• **Materials provided**
§ §

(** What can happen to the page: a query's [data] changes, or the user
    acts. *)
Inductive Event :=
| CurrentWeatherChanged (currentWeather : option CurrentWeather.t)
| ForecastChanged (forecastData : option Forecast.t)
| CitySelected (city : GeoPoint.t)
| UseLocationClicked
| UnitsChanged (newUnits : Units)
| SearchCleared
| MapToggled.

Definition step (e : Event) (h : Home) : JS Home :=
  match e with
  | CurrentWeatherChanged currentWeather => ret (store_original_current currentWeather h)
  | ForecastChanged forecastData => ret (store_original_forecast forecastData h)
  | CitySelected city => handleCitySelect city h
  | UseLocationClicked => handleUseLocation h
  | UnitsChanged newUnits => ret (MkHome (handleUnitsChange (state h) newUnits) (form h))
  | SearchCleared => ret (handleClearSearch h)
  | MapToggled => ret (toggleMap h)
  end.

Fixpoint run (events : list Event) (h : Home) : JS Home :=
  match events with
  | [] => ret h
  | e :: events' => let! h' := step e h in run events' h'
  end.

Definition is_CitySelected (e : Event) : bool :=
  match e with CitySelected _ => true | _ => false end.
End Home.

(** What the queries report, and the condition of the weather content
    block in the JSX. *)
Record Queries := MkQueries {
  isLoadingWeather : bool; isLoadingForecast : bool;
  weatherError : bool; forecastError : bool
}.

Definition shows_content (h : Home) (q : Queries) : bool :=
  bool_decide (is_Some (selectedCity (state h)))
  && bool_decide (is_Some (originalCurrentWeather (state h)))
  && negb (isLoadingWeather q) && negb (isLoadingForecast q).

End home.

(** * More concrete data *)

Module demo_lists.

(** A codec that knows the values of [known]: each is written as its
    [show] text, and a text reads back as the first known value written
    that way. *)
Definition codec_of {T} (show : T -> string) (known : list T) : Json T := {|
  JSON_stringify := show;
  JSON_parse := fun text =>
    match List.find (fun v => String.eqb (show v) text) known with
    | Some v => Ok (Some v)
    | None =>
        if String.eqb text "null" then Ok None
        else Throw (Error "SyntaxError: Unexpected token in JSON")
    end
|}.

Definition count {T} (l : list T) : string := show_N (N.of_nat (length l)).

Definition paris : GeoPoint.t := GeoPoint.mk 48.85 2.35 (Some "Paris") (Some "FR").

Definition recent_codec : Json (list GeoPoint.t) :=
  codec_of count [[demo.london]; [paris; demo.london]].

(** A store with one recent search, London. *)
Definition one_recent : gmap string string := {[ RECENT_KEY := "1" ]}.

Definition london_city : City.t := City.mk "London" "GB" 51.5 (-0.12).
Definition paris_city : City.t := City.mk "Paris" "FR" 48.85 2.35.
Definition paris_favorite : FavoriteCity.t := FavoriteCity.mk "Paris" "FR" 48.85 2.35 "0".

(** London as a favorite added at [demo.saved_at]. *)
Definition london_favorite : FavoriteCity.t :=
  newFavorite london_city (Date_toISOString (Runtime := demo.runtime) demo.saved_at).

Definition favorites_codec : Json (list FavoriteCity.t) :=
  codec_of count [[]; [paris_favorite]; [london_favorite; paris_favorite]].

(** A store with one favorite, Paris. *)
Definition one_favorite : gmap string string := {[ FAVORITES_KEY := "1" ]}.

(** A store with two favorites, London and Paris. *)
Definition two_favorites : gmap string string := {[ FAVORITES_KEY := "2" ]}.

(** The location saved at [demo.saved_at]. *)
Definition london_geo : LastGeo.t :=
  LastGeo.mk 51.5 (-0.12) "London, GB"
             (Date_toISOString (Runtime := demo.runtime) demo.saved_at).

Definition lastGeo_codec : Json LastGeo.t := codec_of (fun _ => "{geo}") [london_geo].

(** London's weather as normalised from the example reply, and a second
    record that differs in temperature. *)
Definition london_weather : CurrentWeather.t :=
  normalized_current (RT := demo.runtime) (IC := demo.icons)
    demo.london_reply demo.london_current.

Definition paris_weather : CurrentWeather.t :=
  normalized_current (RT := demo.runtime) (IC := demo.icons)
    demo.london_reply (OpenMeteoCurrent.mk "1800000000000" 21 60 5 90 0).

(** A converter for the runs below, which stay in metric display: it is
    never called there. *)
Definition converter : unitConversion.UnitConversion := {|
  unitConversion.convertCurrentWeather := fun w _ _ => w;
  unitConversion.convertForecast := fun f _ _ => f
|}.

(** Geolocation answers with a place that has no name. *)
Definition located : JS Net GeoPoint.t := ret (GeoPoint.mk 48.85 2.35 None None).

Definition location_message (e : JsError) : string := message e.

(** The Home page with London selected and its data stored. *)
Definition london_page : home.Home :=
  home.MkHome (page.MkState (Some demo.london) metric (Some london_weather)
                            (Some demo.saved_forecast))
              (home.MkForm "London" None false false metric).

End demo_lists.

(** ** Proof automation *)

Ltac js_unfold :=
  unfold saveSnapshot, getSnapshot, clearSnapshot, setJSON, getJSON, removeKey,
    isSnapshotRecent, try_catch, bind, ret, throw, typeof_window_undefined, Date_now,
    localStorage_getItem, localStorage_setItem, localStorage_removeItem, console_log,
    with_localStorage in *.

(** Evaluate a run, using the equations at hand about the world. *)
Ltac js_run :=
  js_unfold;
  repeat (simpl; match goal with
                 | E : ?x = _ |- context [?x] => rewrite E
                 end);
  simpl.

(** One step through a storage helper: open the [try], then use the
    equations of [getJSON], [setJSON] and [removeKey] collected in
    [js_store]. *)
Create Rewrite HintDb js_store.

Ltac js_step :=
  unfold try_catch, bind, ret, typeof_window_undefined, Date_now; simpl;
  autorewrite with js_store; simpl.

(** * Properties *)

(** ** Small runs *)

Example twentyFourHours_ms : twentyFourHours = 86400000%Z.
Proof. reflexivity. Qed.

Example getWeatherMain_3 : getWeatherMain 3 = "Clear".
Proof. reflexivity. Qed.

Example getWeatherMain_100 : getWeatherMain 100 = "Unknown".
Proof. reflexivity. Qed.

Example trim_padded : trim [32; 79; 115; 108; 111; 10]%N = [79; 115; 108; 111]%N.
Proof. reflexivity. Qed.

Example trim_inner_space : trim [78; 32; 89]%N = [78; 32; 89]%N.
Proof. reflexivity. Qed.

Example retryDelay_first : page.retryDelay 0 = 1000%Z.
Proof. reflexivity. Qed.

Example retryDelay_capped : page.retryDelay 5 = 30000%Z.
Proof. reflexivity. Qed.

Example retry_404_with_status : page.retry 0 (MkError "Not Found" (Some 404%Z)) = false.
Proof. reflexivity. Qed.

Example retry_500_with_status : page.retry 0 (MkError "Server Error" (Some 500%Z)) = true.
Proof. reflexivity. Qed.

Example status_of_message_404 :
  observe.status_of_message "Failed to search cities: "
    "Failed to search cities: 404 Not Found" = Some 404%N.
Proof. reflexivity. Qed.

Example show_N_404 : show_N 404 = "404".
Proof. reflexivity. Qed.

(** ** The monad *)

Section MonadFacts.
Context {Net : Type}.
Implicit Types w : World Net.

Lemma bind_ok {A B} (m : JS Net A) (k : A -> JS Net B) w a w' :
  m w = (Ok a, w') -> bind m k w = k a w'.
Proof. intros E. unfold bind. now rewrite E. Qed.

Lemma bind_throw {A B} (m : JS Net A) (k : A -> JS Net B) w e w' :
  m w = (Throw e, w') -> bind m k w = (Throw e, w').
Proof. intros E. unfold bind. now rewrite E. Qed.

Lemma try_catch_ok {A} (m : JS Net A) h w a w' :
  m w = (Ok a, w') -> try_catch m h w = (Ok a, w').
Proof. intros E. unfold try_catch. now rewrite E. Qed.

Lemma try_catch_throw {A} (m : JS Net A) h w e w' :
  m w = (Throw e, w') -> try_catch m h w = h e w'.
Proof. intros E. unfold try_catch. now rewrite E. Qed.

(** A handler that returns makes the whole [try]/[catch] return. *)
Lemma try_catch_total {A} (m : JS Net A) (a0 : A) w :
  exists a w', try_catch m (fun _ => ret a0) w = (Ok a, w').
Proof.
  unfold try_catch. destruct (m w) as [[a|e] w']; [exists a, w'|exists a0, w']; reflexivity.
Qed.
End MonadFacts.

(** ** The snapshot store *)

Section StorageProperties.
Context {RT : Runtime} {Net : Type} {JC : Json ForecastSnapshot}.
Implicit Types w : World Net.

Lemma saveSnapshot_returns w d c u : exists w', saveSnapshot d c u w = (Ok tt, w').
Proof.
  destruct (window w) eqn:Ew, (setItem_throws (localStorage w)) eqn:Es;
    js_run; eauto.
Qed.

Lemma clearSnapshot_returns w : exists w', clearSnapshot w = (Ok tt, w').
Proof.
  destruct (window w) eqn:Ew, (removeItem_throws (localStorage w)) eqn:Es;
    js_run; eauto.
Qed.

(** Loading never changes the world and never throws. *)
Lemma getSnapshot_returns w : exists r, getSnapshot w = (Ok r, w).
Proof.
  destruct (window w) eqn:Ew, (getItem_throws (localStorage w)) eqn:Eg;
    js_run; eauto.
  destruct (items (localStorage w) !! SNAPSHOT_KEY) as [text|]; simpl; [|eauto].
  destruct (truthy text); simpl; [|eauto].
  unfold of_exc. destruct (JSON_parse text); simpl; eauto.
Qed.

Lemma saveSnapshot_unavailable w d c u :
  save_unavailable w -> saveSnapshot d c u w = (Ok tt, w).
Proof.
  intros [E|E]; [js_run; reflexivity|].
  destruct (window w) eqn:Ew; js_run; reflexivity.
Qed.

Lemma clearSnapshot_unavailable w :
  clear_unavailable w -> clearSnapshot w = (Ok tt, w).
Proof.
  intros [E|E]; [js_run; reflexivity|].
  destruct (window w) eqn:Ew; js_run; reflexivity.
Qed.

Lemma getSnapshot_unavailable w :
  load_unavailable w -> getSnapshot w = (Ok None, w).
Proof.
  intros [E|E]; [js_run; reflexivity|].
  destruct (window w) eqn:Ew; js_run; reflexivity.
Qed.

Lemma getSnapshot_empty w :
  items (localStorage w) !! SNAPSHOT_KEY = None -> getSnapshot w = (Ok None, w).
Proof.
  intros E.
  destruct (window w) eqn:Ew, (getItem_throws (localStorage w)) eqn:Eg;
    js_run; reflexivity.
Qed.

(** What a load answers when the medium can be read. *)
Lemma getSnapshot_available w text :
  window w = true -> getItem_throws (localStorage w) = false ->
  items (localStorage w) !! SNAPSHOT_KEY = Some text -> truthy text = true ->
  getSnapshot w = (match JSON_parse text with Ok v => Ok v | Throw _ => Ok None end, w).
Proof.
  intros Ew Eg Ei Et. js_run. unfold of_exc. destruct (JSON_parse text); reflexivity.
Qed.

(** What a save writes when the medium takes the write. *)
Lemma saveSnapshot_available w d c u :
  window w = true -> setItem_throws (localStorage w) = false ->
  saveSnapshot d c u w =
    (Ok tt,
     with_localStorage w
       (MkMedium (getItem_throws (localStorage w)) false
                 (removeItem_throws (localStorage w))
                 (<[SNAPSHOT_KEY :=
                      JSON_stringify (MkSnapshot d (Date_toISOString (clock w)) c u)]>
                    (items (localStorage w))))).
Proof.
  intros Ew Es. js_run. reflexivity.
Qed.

§ §

• **The task**
Go through the entries and return each line where the word "truthy" appears.

• **Answer space**
  destruct (truthy text); simpl; [|eauto].
  items (localStorage w) !! SNAPSHOT_KEY = Some text -> truthy text = true ->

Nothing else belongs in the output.